Gene Expression

The evolving male

Simpler mode of inheritance of transcriptional variation in male Drosophila melanogaster:

Sexual selection drives faster evolution in males. The X chromosome is potentially an important target for sexual selection, because hemizygosity in males permits accumulation of alleles, causing tradeoffs in fitness between sexes. Hemizygosity of the X could cause fundamentally different modes of inheritance between the sexes, with more additive variation in males and more nonadditive variation in females. Indeed, we find that genetic variation for the transcriptome is primarily additive in males but nonadditive in females. As expected, these differences are more pronounced on the X chromosome than the autosomes, but autosomal loci are also affected, possibly because of X-linked transcription factors. These differences may be of evolutionary significance because additive variation responds quickly to selection, whereas nonadditive genetic variation does not. Thus, hemizygosity of the X may underlie much of the faster male evolution of the transcriptome and potentially other phenotypes. Consistent with this prediction, genes that are additive in males and nonadditive in females are overrepresented among genes responding to selection for increased mating speed.


Why does sexual selection usually occur via males? The typical logic is reproductive skew. That is, one male in many species can produce orders of magnitude more offspring than another male. Such an extreme range of variation is not possible with females across the same range of genetic fitness because of the constraints of female investment in the gamete (sperm are cheap and plentiful compared to eggs). These sorts of situations tend to result in powerful sexual dimorphism as the traits which are selected for males might not be so beneficial for a female. Over time the two sexes shift toward differing optimal morphs. Large, aggressive, risk taking and showy males, as opposed to smaller and risk averse females. So that’s the logic for why sexual selection should operate via males, they’re the ones where variation in genes can result in incredible variation in reproductive fitness (once a female is inseminated copulating with more males isn’t going to increase her reproductive fitness much [though it might increase variation in offspring], but once a male inseminates he can “sow” other fields).

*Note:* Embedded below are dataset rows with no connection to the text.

(* ===== verification/JreRegistry.v ===== *)
(** * The verified JRE registry ([verified-jre-registry.mjs])

    The registry document names, for every JRE the catalog uses, the directory
    it is installed in.  A JRE is handed to the builder only after the
    directory was found on a read-only mount and every entry of the reviewed
    resolution document was compared with what is on disk.  One call reads one
    state of the file system, which it never writes: the readings are a record.
    The theorem shows everything that holds of a resolved JRE, and that the
    builder accepts it. *)

From S2P Require Import Prelude JsText JsNum JsValue Regex Validators Limits Node TarZst Bundle Content Effects Catalog Downloader Builder Sandbox.
From Stdlib Require Import Ascii.

Definition invalid_registry : exn := TypeError "invalid verified JRE registry configuration".

Record jre_root := mkJreRoot { jr_jre : jre; jr_path : jsstr }.

(** ** The registry document *)
Definition expected_jres (c : catalog) : list (jsstr * jre) :=
  fold_left (fun m t => map_set (j_id (t_jre t)) (t_jre t) m) (c_toolchains c) [].

Definition add_root (rootDirectory : jsstr) (expected : list (jsstr * jre)) (roots : list (jsstr * jre_root))
    (entry : jsval) : res (list (jsstr * jre_root)) :=
  if negb (plainObject entry) ||
     negb (sameKeys entry ["id"; "sha256"; "component"; "major"; "runtimeCatalogRevision"; "path"]%string)
  then Throw invalid_registry
  else
    match opt_prop entry "id", opt_prop entry "path" with
    | VStr id, VStr path =>
        if map_has id roots then Throw invalid_registry
        else
          match map_get id expected with
          | None => Throw invalid_registry
          | Some reviewed =>
              if negb (absoluteNormalizedPath path) || negb (within rootDirectory path) then Throw invalid_registry
              else if negb (strict_eq (opt_prop entry "sha256") (VStr (j_sha256 reviewed))) ||
                      negb (strict_eq (opt_prop entry "component") (VStr (j_component reviewed))) ||
                      negb (strict_eq (opt_prop entry "major") (VInt (j_major reviewed))) ||
                      negb (strict_eq (opt_prop entry "runtimeCatalogRevision")
                              (VStr (j_runtimeCatalogRevision reviewed)))
              then Throw invalid_registry
              else
                Ok (map_set id
                      (mkJreRoot (mkJre id (get_str (opt_prop entry "sha256")) (get_str (opt_prop entry "component"))
                         (get_int (opt_prop entry "major")) (get_str (opt_prop entry "runtimeCatalogRevision"))) path)
                      roots)
          end
    | _, _ => Throw invalid_registry
    end.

But the paper above makes a different point: the extant genetic variation of males is more amenable to selection than that in females. Remember, the rate of evolution is proportional to the strength of selection and additive genetic variation. The breeder’s equation states: R = h2S, or, response to selection is equality heritability (additive genetic variation) multiplied by selection. If one thinks of selection as working through reproductive skew correlated with genetic variation, then males have more theoretical range to increase or decrease the frequency of an allele in one generation.

Why do males have more additive genetic variation? Males possess one copy of many genes because the Y chromosome tends to be mostly nonfunctional. This is why males exhibit sex-linked traits: a nonfunctional copy inherited from the mother has no complementary copy from the father. In females such an inheritance generally results in the trait being masked, so that she is a heterozygote carrier. This masking means that the allele is shielded from selection, the genetic variation is expressed through dominance, not additivity. If there is a beneficial allele which is recessive it often has a very difficult time increasing in frequency because you need two copies of that variant within an individual to increase the frequency of the allele. If it is a new mutant in a large population it is almost certain to be subject neutral processes and so go extinct (one way around this would be immediate matings between siblings, and successive generations of inbreeding. Or, very small populations which fix rapidly). Now, consider that the mutant is sex-linked, so that it expresses in males. That means its fitness benefit can be brought to the fore immediately, preventing its extinction and allowing it to shift up the frequency curve over time to the point where many females might also be homozygotes and so gain fitness advantage!

So do I believe this? Well, I don’t really know. The authors make some points about gene expression and what not implying that this phenomenon is not just localized to the X chromosome. Fair enough. But it isn’t like we’re all elephant seals, sexual selection is a mild force for many species. And the sex determination system varies, in birds females are heterogametic, but males are still the ones generally subject to sexual selection.

ScienceDaily as an expansive summary. Though using the classic case of the Peacock might not be the best case when we’re talking about sexual selection and the heterogametic sex.